### Assigned task:
The lines to be copied are those below that contain "RecvQueueSize".

○ ○ ○

Lemma rest_tunnel acc h i e :
  recv_ok acc h -> pr_cancelled (yh_peer h) = false -> Tunnel.RecvQueueSize <> 0%nat ->
  ch_buf (TunnelPool.recvQueue (tunnelPool (yh_peer h))) = [] -> at_rest yh_step receive_move h ->
  entries (tunnelPool (yh_peer h)) !! i = Some e -> tn_cancelled (e_tunnel e) = false ->
  e_in e = InLoop /\ waits_for_bytes (e_tunnel e).
Proof.
  intros [_ [F _] _ _ R3 R4 R5] Hn Hcap Hb Hrest Hi He. specialize (R3 Hn). injection R3 as _ _ Hop.
  assert (forall l r, receive_move l = true -> peer_step (yh_peer h) l <> Ret r) as Hno.
  { intros l [evs p] Hl E. specialize (Hrest l Hl). unfold yh_step in Hrest. by rewrite E in Hrest. }
  destruct (e_in e) as [|blk|] eqn:Ein.
  - split; [done|].
    assert (forall r, InboundRelay_read (fun _ => 0) (tp_stats (tunnelPool (yh_peer h))) (e_tunnel e) <> Ret r) as Hr.
    { intros [[fwd g] t] E. eapply (Hno (YTunnel (PIn i (fun _ => 0)))); [done|]. cbn [peer_step own_tunnel pool_step].
      rewrite Hi. unfold InboundRelay_step. rewrite Ein, He, E. done. }
    unfold InboundRelay_read in Hr. unfold waits_for_bytes. destruct (tn_closed (e_tunnel e)) eqn:Ecl; [by edestruct Hr|]. split; [done|].
    destruct (NewBlockFromReader (Conn (e_tunnel e))) as [[[b|err] c]|] eqn:Ep; [|by edestruct Hr|done]. exfalso.
    pose proof (eo_conn _ _ _ (Forall_lookup_1 _ _ _ _ (ri_entries _ _ _ F) Hi)) as Hok.
    destruct (conn_ok_parse _ _ _ _ _ Hok Ecl Ep) as [Hw _].
    destruct (InboundRelay_block_total acc (fun _ => 0) b (tp_stats (tunnelPool (yh_peer h))) (set_Conn c (e_tunnel e)) Hw) as [r Er].
    by apply (Hr r).
  - exfalso. destruct (send_room blk (TunnelPool.recvQueue (tunnelPool (yh_peer h)))) as [q Eq]; [done..|by rewrite R4|].
    eapply (Hno (YTunnel (PInForward i))); [done|]. cbn [peer_step own_tunnel pool_step]. rewrite Hi, Ein, Eq. done.
  - exfalso. pose proof (Forall_lookup_1 _ _ _ _ R5 Hi Ein). congruence.
Qed.

(** Nothing that has come is left on the way to the connections, and no tunnel has a
    whole block to be read. *)
Definition all_received h : Prop :=
  cp_recv (connectionPool (yh_peer h)) = RecvWaiting /\ ch_buf (TunnelPool.recvQueue (tunnelPool (yh_peer h))) = [] /\
  forall i e, entries (tunnelPool (yh_peer h)) !! i = Some e -> tn_cancelled (e_tunnel e) = false ->
    e_in e = InLoop /\ waits_for_bytes (e_tunnel e).

(** So it is, or [recvRelay] waits for a connection. *)
Definition receiver_rests h : Prop :=
  (exists k blk e, cp_recv (connectionPool (yh_peer h)) = RecvHanding k blk /\ conns (connectionPool (yh_peer h)) !! k = Some e /\
     (full (Connection.recvQueue (conn_base (ce_conn e))) /\ reader_behind e \/ over e)) \/
  all_received h.

Lemma rest_receive acc h :
  recv_ok acc h -> pr_cancelled (yh_peer h) = false -> ConnPool.RecvQueueSize <> 0%nat -> Tunnel.RecvQueueSize <> 0%nat ->
  at_rest yh_step receive_move h ->
  (forall k e, conns (connectionPool (yh_peer h)) !! k = Some e -> Delivery.settled e \/ reader_behind e \/ over e) /\ receiver_rests h.
Proof.
  intros Hok Hn Hc1 Hc2 Hrest.
  destruct (stuck_pool (connectionPool (yh_peer h)) (rv_pool _ _ Hok) Hc1) as [Hall Hr].
  { intros l Hl. specialize (Hrest (YConn l) Hl). unfold yh_step in Hrest. cbn [peer_step] in Hrest.
    assert (own_conn l = true) as Ho by (by destruct l). rewrite Ho in Hrest. unfold cp_run_step.
    by destruct (cp_step _ l). }
  split; [done|]. unfold receiver_rests. pose proof Hok as [[Hlk _ _ _ _ _ _] _ _ R2 R3 _ _]. destruct Hlk as [_ L2 _].
  specialize (R3 Hn). destruct (cp_recv (connectionPool (yh_peer h))) as [|k blk|k blk|] eqn:Er.
  - right. rewrite L2 in Hr. split; [done|]. split; [done|]. intros i e Hi He. by eapply rest_tunnel.
  - done.
  - left. destruct Hr as (e & Hk & He). by exists k, blk, e.
  - exfalso. rewrite R2, Hn, L2 in Hr. injection R3 as _ _ R3. destruct Hr; congruence.
Qed.
End Rest.

(** ** A rest, recognised *)

(** The converse of [rest_receive] for a peer that has nothing left to receive. *)
Definition input_rests {C} `{Reader C} (e : entry C) : Prop :=
  e_in e = InEnded \/
  e_in e = InLoop /\ tn_cancelled (e_tunnel e) = false /\ tn_closed (e_tunnel e) = false /\ NewBlockFromReader (Conn (e_tunnel e)) = None.

Lemma received_rests {M C} `{TV : TunnelVars} `{CV : ConnVars} `{Manager M, ManagerRun M} `{Duplex C} (h : yhist M C) :
  Forall Delivery.settled (conns (connectionPool (yh_peer h))) -> cp_recv (connectionPool (yh_peer h)) = RecvWaiting ->
  ch_buf (tunnel_recv (connectionPool (yh_peer h))) = [] -> ch_closed (tunnel_recv (connectionPool (yh_peer h))) = false ->
  Forall input_rests (entries (tunnelPool (yh_peer h))) -> at_rest yh_step receive_move h.
Proof.
  intros Hs Hr Hb Hc He l Hl. unfold yh_step. destruct l as [l|l|l|g|]; [| |done..].
  - pose proof (delivered_rests _ Hs Hr Hb Hc l Hl) as Hn. cbn [peer_step]. assert (own_conn l = true) as -> by (by destruct l).
    unfold cp_run_step in Hn. by destruct (cp_step _ l).
  - assert (forall i e, entries (tunnelPool (yh_peer h)) !! i = Some e -> input_rests e) as Hi
      by (intros i e Hi; exact (Forall_lookup_1 _ _ _ _ He Hi)).
    cbn [peer_step]. destruct l as [ | | | | | |i now|i|i| | |]; try done; cbn [own_tunnel pool_step];
      (destruct (entries _ !! i) as [e|] eqn:Ei; [|done]);
      (destruct (Hi i e Ei) as [E|(E & E1 & E2 & E3)]); unfold InboundRelay_step; rewrite E; try done.
    unfold InboundRelay_read. by rewrite E1, E2, E3.
Qed.

(** Decided. *)
Definition quiet_conn (e : centry) : bool :=
  let b := conn_base (ce_conn e) in
  bool_decide (ce_relay e = AtSelect /\ ch_buf (Connection.recvQueue b) = [] /\ stopped b = false /\
    ch_closed (Connection.recvQueue b) = false /\ ch_closed (orderedRecvQueue b) = false) &&
  match cache (bc_processor b) !! recvBlockID (bc_processor b) with None => true | _ => false end.

Definition quiet_input {C} `{Reader C} (e : entry C) : bool :=
  match e_in e, NewBlockFromReader (Conn (e_tunnel e)) with
  | InLoop, None => negb (tn_cancelled (e_tunnel e)) && negb (tn_closed (e_tunnel e))
  | InEnded, _ => true
  | _, _ => false
  end.

Definition quiet_receiver {M C} `{Reader C} (h : yhist M C) : bool :=
  let cp := connectionPool (yh_peer h) in
  forallb quiet_conn (conns cp) && match cp_recv cp with RecvWaiting => true | _ => false end &&
  bool_decide (ch_buf (tunnel_recv cp) = [] /\ ch_closed (tunnel_recv cp) = false) &&
  forallb quiet_input (entries (tunnelPool (yh_peer h))).

(** No reader keeps a peer from receiving. *)
Definition readers_ready {M C} (h : yhist M C) : Prop :=
  forall k e, conns (connectionPool (yh_peer h)) !! k = Some e -> ~ reader_behind e /\ ~ over e.

Lemma quiet_conn_settled e : quiet_conn e = true -> Delivery.settled e /\ ~ reader_behind e /\ ~ over e.
Proof.
  unfold quiet_conn. intros [(E1 & E2 & E3 & E4 & E5)%bool_decide_eq_true E6]%andb_true_iff. split.
  - split; [done|]. split; [done|]. by destruct (cache _ !! _).
  - unfold reader_behind, over. rewrite E1, E3, E4, E5. split; [by intros [[blk [?|?]] _]|by intros [?|[?|?]]].
Qed.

○ ○ ○

### Answer:
  recv_ok acc h -> pr_cancelled (yh_peer h) = false -> Tunnel.RecvQueueSize <> 0%nat ->
  recv_ok acc h -> pr_cancelled (yh_peer h) = false -> ConnPool.RecvQueueSize <> 0%nat -> Tunnel.RecvQueueSize <> 0%nat ->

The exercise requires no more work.